Task brief: Wherever "controller" appears in a line of the records below, count that line, and report only the number.

Raw data:
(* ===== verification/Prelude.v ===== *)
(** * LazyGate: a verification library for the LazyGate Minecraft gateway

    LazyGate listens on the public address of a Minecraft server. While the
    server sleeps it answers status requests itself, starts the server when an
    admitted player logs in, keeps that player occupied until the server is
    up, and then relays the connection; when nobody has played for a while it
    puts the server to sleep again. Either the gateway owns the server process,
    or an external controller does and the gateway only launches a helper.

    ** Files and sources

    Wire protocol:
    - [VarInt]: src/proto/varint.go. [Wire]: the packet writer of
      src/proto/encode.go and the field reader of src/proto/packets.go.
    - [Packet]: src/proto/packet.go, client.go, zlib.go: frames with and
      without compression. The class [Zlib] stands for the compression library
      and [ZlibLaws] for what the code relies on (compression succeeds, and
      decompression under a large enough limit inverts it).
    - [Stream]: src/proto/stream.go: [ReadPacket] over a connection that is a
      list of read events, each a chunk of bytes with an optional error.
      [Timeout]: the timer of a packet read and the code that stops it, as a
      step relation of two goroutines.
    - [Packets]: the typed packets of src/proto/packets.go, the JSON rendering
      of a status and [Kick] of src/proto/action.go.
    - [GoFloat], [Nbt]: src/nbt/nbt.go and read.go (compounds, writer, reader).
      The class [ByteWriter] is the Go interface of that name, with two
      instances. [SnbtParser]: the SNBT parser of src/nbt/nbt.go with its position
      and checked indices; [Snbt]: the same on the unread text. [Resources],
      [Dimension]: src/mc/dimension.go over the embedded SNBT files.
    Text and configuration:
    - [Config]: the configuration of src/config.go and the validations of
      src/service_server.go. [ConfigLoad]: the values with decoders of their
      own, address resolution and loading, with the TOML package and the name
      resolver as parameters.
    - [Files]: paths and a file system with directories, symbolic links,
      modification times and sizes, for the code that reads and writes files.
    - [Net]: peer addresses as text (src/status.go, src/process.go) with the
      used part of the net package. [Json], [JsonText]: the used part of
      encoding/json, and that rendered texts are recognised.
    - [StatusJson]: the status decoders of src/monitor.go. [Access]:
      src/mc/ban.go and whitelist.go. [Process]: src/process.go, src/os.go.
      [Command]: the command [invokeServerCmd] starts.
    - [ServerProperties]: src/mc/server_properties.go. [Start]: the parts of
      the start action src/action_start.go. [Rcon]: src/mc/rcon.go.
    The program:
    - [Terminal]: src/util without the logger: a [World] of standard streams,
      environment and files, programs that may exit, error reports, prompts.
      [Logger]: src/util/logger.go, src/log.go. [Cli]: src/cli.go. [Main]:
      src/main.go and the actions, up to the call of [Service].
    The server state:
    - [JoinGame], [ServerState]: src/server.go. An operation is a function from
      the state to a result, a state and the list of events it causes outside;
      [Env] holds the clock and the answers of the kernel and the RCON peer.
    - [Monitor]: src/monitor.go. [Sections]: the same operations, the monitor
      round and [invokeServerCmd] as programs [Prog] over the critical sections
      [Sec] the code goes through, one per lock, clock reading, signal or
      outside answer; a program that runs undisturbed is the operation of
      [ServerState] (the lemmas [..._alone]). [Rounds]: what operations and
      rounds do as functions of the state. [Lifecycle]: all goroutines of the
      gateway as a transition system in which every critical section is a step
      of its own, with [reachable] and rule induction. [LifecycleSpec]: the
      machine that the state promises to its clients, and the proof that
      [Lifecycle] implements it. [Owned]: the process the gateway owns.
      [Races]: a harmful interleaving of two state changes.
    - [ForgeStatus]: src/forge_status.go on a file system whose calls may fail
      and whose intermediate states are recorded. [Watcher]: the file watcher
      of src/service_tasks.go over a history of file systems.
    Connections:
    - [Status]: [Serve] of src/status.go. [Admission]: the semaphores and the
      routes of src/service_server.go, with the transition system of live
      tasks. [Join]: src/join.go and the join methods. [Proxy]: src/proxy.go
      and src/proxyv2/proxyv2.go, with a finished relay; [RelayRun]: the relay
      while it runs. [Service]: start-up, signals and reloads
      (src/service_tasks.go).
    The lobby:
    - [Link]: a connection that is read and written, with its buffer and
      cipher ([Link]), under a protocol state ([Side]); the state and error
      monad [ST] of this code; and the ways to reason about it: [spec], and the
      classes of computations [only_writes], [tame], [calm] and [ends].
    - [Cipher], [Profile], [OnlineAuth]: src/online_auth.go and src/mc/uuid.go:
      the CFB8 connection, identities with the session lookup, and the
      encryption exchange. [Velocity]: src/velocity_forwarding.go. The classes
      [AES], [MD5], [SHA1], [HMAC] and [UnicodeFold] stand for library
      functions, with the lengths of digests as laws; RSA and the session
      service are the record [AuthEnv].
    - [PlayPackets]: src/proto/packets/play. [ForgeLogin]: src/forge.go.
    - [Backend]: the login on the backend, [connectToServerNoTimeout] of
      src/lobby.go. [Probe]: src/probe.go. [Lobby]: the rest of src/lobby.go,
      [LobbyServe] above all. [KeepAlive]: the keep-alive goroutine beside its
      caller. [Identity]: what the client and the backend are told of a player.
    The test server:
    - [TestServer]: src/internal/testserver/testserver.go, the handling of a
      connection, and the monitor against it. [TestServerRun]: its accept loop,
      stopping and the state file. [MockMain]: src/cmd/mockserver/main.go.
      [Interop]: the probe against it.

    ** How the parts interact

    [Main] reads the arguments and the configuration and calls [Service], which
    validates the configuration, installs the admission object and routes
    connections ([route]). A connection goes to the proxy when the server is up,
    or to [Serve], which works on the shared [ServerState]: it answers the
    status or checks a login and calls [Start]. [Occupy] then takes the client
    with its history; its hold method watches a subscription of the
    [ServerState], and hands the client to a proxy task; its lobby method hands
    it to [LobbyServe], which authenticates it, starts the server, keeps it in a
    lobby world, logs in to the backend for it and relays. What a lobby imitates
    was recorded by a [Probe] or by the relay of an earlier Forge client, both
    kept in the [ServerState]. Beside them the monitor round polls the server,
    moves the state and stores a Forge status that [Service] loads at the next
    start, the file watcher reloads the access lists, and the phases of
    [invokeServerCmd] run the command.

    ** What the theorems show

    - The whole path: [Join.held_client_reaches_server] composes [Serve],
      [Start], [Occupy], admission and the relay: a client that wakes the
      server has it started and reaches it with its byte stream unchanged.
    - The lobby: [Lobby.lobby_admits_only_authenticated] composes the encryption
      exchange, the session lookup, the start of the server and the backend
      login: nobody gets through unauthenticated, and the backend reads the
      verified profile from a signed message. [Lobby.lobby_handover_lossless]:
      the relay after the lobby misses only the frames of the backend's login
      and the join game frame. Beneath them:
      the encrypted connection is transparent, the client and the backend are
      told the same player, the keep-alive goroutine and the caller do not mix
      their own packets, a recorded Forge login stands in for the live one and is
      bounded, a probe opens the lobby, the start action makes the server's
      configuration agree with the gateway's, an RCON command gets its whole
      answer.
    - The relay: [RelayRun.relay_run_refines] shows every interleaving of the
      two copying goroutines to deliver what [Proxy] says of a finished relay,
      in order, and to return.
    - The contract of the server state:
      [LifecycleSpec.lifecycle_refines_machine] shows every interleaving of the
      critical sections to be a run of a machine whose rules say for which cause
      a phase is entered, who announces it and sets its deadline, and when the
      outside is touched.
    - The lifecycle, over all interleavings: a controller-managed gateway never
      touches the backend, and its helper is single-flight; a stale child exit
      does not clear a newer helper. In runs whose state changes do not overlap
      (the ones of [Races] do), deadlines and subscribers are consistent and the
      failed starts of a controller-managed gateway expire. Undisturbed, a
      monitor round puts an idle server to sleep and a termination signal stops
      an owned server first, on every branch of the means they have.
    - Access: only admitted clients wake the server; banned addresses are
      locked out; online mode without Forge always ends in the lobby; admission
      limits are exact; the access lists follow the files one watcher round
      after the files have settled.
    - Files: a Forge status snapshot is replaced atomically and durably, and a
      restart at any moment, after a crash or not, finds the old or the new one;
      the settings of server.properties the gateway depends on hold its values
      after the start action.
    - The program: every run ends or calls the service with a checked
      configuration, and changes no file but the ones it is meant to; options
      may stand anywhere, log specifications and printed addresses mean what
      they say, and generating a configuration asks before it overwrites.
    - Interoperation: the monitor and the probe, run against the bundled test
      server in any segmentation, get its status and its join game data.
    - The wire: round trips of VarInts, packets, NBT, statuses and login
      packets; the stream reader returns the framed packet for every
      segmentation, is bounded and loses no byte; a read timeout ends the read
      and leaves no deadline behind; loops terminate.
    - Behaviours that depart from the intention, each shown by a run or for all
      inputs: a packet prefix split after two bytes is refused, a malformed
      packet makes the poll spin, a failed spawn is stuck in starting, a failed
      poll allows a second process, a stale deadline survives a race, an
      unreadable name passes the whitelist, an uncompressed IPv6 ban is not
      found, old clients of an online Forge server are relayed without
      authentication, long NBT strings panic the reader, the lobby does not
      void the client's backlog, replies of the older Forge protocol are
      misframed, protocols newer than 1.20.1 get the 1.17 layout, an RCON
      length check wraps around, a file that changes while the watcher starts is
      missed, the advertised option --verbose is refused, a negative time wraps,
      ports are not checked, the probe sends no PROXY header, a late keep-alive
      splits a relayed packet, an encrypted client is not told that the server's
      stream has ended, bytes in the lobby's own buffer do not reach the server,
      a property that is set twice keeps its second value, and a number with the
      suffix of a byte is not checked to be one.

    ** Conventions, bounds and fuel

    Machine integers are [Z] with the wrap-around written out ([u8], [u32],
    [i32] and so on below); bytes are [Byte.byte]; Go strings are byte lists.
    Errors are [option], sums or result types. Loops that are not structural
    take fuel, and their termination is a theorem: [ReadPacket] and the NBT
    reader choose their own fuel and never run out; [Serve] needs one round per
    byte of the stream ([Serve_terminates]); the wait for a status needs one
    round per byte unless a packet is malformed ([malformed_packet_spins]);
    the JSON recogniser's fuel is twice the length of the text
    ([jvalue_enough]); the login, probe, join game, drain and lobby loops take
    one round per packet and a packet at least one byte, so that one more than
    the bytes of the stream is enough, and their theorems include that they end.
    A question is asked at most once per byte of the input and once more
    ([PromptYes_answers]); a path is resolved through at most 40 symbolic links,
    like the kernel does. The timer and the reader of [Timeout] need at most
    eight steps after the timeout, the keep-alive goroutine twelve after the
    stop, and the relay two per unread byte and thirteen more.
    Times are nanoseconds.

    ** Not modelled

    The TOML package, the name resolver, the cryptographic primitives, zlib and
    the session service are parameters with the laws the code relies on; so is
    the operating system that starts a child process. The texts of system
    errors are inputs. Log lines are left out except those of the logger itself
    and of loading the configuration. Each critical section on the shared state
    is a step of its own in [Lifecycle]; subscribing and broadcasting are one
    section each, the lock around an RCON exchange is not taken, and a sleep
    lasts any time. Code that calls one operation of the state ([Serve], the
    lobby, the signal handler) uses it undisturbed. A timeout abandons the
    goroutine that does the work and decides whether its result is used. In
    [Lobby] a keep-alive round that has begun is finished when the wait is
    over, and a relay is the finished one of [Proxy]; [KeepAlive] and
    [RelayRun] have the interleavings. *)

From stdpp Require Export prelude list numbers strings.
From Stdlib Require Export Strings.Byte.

Task answer: 3